Chapter 01 · The two units
Two ways to describe the same thing
HbA1c reflects the average amount of sugar attached to your red blood cells over roughly the past three months, reported as a percent. Estimated average glucose translates that same information into the mg/dL units you see on a glucose meter. The conversion comes from the A1c-Derived Average Glucose (ADAG) study, which related the two with the equation eAG (mg/dL) = 28.7 times A1c minus 46.7.1 An A1c of 7 percent works out to an average glucose of about 154 mg/dL.
| A1c | Estimated average glucose | ADA reference label |
|---|---|---|
| 5.6% or below | About 114 mg/dL or below | Below the prediabetes range |
| 5.7% to 6.4% | About 117 to 137 mg/dL | Prediabetes range |
| 6.5% or above | About 140 mg/dL or above | Diabetes range |
These are population reference ranges from the ADA, not a diagnosis. A clinician confirms with proper testing.

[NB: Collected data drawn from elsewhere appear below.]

(** So do the elements of the queue after the iteration. *)
Lemma requeued_keys st l done l' :
  keys_stored st l -> paths_return st l -> NoDup (RpkiQueue.updateID <$> l') ->
  (forall id, RpkiQueue.queued l' id = requeued st done l id) ->
  Forall (fun e => key_ready validateSignature (uCache st) (RpkiQueue.reason e) (RpkiQueue.updateID e)) l'.
Proof.
  intros Hk Hp Hnd Hq. apply Forall_forall. intros e He Hr.
  assert (forall o, RpkiQueue.queued l (RpkiQueue.updateID e) = Some o -> forall x,
    uc_get (uCache st) (RpkiQueue.updateID e) = Some x -> path_returns validateSignature x) as Hret.
  { intros o (y & Hy & Ey & _)%RpkiQueue.queued_Some. eapply Forall_forall in Hp; [|exact Hy]. by rewrite Ey in Hp. }
  pose proof (RpkiQueue.queued_elem _ _ Hnd He) as E. rewrite Hq in E. unfold requeued in E.
  destruct (decide _) as [[_ Hs]|_].
  - destruct (stale_stored _ _ Hs) as [x Hx]. destruct (RpkiQueue.queued l _) as [o|] eqn:Eo.
    + exists x. split; [done|]. by apply (Hret o).
    + cbn [from_option] in E. injection E as E. rewrite <- E in Hr. by vm_compute in Hr.
  - pose proof (Hret _ E) as Hx. apply RpkiQueue.queued_Some in E as (y & Hy & Ey & Er).
    eapply Forall_forall in Hk; [|exact Hy]. cbv beta in Hk. rewrite Ey, Er in Hk. destruct (Hk Hr) as [x Hu].
    exists x. split; [done|]. by apply Hx.
Qed.

Lemma handleEndOfData_eq st q :
  ready st q -> keys_stored st (RpkiQueue.elems q) -> paths_return st (RpkiQueue.elems q) ->
  exists st' l, handleEndOfData validateSignature now st = Ok st'
    /\ uc_wf (uCache st') /\ AspathCache.ac_wf (aspathCache st')
    /\ (forall k, uc_get (uCache st') k = updated st <$> uc_get (uCache st) k)
    /\ (forall k e, uc_get (uCache st) k = Some e ->
          AspathCache.e_aspaResult <$> AspathCache.ac_get (aspathCache st') (aspathCacheID e)
          = Some (target st (aspathCacheID e)))
    /\ aspaDBManager st' = aspaDBManager st /\ rQueue st' = Some RpkiQueue.rq_createQueue
    /\ notified st' = notified st ++ (if hasCallback (uCache st) then notifications validateSignature (uCache st') l else [])
    /\ NoDup (RpkiQueue.updateID <$> l)
    /\ (forall id, RpkiQueue.queued l id
          = if stale st id
            then Some (from_option (fun old => RpkiQueue.merge_reason old RpkiQueue.RQ_ASPA)
                         RpkiQueue.RQ_ASPA (RpkiQueue.queued (RpkiQueue.elems q) id))
            else RpkiQueue.queued (RpkiQueue.elems q) id).
Proof.
  intros R Hkeys Hrets. destruct (process_ASPA_all st q R) as (st1 & q1 & E & P).
  pose proof P as [P1 P2 [P3 P3'] [P4 P4'] [P5 P5'] _ P7 _ P9 P10].
  assert (forall k, uc_get (uCache st1) k = updated st <$> uc_get (uCache st) k) as Hget.
  { intros k. rewrite P7. case_decide as Hk; [done|]. rewrite stored_items in Hk by apply R.
    destruct (uc_get (uCache st) k); [|done]. by destruct Hk. }
  unfold handleEndOfData. rewrite E. simpl_outcome.
  rewrite (dequeue_all _ st1 q1); try done.
  - eexists _, (RpkiQueue.elems q1). split; [done|]. cbn [uCache aspathCache aspaDBManager rQueue notified].
    do 3 (split; [done|]). split; [|split; [done|split; [done|split; [by rewrite P3', P4'|]]]].
    + intros k e He. apply (P9 k); [|done]. rewrite stored_items by apply R. by exists e.
    + split; [apply P5'|]. intros id. rewrite P10. unfold requeued.
      destruct (stale st id) eqn:Es; [|by rewrite decide_False by (by intros [_ ?])].
      rewrite decide_True; [done|]. split; [|done]. rewrite stored_items by apply R. by apply stale_stored.
  - eapply Forall_impl; [apply (requeued_keys st _ _ _ Hkeys Hrets (RpkiQueue.rq_wf_nodup _ P5') P10)|].
    intros e He Hr. rewrite Hget. destruct (He Hr) as (x & -> & Hx). by eexists.
Qed.
(** C18 When the validation cache reports the end of its data and every stored update
    carries the result of its cached path, whose validation against the ASPA
    database returns a result, the handler terminates and every stored update
    carries the result of its AS path: the outcome of a new validation where the
    last one is older than this run, the cached one otherwise, also where several
    updates share the path.  (Without the agreement before, a validation that
    confirms the result of the path leaves the updates that differ as they are.)
    The ROA and BGPsec results, the database and the set of updates stay.  The
    queue is empty, and with a callback for changed results it was called once for
    every update that was queued or whose result changed, with the new results.
    The queue has room for the updates, an update that is queued for a key is
    stored, and the crypto library returns for the queued updates. *)
Theorem handleEndOfData_correct st q :
  ready st q -> keys_stored st (RpkiQueue.elems q) -> paths_return st (RpkiQueue.elems q) ->
  exists st' l, handleEndOfData validateSignature now st = Ok st'
    /\ uc_wf (uCache st') /\ AspathCache.ac_wf (aspathCache st')
    /\ (forall k, uc_get (uCache st') k = updated st <$> uc_get (uCache st) k)
    /\ (forall k e, uc_get (uCache st) k = Some e ->
          AspathCache.e_aspaResult <$> AspathCache.ac_get (aspathCache st') (aspathCacheID e)
          = Some (target st (aspathCacheID e)))
    /\ aspaDBManager st' = aspaDBManager st /\ rQueue st' = Some RpkiQueue.rq_createQueue
    /\ notified st' = notified st ++ (if hasCallback (uCache st) then notifications validateSignature (uCache st') l else [])
    /\ NoDup (RpkiQueue.updateID <$> l)
    /\ (forall id, RpkiQueue.queued l id
          = if stale st id
            then Some (from_option (fun old => RpkiQueue.merge_reason old RpkiQueue.RQ_ASPA)
                         RpkiQueue.RQ_ASPA (RpkiQueue.queued (RpkiQueue.elems q) id))
            else RpkiQueue.queued (RpkiQueue.elems q) id).
Proof. apply handleEndOfData_eq. Qed.
End all.
End EndOfDataAll.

Chapter 02 · The fine print
What the conversion cannot do
The eAG is an average, so it hides the highs and lows that a continuous glucose monitor or fingersticks would show, and it can be skewed by conditions that affect red blood cells, such as anemia or recent blood loss. Most importantly, this tool does not diagnose anything. The ranges shown are population references; only a clinician, using appropriately collected lab tests and your history, can determine what your numbers mean for you. Individual results vary.
If your A1c is near or above the prediabetes range, that is a conversation to have with a clinician, not a conclusion to draw from this tool. A licensed physician interprets the result in context.